→ Exercise directions
Beginning with the line where "inherited [updateById] can" appears, please restate each line of the records below word for word until the last one, inclusive, and nothing else.

→ Information shown
━━━━━━━━━━━━━━━━

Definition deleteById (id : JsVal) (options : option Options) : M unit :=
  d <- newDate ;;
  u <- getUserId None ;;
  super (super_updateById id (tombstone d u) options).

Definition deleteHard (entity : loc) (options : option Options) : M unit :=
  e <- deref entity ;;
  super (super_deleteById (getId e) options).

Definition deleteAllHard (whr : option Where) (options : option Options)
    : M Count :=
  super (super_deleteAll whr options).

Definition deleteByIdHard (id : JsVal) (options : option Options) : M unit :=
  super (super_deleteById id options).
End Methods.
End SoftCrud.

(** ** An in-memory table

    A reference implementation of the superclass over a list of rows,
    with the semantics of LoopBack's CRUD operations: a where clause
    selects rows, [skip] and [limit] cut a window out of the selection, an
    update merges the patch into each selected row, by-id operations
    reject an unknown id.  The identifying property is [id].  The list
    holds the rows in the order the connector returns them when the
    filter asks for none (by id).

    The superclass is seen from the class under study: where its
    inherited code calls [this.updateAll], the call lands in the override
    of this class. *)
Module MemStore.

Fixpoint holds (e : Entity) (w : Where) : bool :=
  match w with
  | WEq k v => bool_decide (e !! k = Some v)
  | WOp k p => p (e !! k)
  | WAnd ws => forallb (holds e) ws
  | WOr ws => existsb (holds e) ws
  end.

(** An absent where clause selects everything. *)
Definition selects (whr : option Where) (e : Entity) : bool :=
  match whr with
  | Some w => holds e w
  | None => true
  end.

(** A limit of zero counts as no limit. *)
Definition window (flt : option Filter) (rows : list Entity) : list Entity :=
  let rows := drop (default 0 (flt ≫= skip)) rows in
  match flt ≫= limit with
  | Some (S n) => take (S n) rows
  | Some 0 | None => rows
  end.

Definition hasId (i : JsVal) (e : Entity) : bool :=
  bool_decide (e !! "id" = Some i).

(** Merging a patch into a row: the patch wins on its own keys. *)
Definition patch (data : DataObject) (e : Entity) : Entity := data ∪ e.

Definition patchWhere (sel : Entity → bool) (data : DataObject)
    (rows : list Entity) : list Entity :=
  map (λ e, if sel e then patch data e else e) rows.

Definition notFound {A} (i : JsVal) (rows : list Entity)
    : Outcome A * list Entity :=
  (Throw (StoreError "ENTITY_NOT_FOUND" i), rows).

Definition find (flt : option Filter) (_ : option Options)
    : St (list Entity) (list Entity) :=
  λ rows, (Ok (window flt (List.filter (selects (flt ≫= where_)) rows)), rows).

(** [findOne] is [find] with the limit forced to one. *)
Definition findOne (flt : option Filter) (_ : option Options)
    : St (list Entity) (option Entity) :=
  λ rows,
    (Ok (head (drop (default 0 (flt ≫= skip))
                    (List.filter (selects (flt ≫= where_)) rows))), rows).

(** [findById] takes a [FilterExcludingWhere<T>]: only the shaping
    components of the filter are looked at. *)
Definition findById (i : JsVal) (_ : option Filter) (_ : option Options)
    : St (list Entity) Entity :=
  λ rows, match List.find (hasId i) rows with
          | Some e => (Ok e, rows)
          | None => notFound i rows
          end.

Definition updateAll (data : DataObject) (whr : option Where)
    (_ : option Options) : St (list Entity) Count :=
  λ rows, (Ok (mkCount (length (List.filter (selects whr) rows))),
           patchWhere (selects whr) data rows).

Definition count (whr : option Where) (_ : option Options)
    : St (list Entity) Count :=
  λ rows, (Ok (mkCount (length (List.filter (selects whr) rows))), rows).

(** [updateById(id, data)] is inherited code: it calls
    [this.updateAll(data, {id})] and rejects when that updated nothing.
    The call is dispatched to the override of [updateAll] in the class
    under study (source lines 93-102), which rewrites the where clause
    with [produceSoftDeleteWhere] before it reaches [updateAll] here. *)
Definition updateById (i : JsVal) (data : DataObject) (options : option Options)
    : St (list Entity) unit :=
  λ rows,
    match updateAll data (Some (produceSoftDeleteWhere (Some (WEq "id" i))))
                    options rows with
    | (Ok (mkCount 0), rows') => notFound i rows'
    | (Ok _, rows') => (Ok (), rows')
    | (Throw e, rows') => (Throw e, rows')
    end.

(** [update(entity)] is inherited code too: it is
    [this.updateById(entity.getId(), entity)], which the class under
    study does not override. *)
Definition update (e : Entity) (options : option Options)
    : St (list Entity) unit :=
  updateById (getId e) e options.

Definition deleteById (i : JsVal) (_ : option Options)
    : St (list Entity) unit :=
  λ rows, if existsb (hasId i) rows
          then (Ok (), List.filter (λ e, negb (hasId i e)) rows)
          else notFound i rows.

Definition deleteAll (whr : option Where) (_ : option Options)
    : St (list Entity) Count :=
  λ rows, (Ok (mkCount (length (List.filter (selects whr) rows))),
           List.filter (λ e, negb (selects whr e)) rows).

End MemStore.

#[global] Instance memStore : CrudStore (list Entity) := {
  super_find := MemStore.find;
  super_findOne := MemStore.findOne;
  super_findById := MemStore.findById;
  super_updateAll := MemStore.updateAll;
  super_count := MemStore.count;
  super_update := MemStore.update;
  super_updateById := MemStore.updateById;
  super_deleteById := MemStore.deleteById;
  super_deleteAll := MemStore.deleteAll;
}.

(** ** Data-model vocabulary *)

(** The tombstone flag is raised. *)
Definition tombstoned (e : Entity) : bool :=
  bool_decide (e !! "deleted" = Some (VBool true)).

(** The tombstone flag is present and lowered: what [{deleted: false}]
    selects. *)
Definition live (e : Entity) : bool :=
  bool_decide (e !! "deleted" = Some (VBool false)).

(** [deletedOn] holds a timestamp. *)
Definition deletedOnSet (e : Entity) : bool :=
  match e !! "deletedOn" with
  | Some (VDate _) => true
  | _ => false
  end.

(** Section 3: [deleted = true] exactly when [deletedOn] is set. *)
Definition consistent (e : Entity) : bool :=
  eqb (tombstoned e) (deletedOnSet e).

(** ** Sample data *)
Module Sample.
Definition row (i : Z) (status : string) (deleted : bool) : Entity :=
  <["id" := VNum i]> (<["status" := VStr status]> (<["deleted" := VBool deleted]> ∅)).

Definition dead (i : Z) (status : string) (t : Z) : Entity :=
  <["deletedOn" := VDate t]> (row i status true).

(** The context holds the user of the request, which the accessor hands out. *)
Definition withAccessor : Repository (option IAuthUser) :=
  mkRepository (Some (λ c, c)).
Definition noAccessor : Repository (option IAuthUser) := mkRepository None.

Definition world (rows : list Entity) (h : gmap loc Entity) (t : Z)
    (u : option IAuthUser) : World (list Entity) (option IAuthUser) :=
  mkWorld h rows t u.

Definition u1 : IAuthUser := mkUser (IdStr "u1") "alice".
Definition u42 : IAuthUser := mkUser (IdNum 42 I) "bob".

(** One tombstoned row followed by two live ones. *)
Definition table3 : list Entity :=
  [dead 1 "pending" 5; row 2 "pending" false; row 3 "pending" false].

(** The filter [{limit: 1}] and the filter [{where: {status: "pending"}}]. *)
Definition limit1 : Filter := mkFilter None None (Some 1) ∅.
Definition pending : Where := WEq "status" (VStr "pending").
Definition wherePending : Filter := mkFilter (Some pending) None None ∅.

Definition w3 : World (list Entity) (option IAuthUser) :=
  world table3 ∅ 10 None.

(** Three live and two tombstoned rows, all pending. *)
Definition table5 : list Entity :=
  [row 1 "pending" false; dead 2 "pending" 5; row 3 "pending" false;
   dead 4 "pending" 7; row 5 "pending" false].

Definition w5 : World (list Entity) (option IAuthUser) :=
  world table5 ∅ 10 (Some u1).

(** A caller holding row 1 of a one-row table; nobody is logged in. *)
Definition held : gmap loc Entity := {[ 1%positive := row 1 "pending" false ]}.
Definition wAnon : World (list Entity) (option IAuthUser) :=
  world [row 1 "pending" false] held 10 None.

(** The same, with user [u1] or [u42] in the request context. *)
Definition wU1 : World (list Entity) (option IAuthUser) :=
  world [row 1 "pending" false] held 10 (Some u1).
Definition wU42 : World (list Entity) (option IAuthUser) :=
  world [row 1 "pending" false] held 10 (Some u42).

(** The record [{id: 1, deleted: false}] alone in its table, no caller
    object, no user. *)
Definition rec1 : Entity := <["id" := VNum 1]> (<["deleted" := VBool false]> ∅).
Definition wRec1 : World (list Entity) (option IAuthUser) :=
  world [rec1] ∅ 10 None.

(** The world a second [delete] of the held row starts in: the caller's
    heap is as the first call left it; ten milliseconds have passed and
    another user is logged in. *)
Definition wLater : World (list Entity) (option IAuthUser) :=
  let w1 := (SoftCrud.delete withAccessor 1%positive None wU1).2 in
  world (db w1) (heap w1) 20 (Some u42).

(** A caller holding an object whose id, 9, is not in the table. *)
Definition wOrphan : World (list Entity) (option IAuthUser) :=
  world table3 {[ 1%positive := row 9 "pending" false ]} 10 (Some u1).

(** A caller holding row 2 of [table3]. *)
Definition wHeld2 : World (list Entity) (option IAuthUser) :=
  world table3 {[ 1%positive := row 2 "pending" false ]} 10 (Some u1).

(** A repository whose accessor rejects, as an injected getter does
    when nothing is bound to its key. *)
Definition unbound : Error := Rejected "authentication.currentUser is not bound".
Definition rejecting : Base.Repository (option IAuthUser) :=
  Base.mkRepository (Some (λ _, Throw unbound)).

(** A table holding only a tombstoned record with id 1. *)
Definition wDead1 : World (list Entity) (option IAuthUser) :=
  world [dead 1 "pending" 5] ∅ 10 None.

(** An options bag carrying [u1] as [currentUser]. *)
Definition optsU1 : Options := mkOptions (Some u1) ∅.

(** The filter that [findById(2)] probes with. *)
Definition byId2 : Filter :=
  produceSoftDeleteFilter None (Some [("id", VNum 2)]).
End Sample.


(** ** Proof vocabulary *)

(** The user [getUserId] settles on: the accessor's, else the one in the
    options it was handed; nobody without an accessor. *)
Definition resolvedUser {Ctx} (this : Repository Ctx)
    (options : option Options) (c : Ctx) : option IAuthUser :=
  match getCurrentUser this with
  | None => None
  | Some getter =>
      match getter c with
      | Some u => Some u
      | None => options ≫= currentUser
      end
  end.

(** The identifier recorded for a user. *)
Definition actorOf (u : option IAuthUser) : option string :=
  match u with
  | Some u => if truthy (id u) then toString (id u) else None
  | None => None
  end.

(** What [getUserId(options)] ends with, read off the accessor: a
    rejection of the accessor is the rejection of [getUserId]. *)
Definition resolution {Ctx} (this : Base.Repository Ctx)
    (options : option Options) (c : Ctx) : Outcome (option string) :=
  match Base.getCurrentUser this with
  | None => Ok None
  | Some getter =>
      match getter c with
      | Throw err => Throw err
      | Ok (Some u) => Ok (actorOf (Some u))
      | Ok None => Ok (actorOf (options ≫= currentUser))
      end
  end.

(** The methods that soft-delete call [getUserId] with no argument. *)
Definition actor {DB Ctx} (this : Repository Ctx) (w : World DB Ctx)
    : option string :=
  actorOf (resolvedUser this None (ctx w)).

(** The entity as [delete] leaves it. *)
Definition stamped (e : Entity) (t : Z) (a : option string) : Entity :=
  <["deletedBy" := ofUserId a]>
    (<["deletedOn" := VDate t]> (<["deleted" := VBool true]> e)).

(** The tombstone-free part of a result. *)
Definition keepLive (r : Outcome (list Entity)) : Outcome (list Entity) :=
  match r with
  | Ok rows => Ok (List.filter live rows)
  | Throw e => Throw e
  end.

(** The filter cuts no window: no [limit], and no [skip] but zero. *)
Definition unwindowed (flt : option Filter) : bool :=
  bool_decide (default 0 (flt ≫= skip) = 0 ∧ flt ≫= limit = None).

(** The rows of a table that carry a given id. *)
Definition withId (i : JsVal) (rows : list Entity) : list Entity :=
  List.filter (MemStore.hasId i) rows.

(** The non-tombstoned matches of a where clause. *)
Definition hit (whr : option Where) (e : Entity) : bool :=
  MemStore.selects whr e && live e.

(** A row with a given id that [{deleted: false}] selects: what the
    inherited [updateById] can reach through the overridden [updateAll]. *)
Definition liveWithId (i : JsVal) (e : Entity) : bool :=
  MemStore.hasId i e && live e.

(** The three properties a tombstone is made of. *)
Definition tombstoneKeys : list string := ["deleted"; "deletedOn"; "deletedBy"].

━━━━━━━━━━━━━━━━

→ Solution to the exercise
    inherited [updateById] can reach through the overridden [updateAll]. *)
Definition liveWithId (i : JsVal) (e : Entity) : bool :=
  MemStore.hasId i e && live e.

(** The three properties a tombstone is made of. *)
Definition tombstoneKeys : list string := ["deleted"; "deletedOn"; "deletedBy"].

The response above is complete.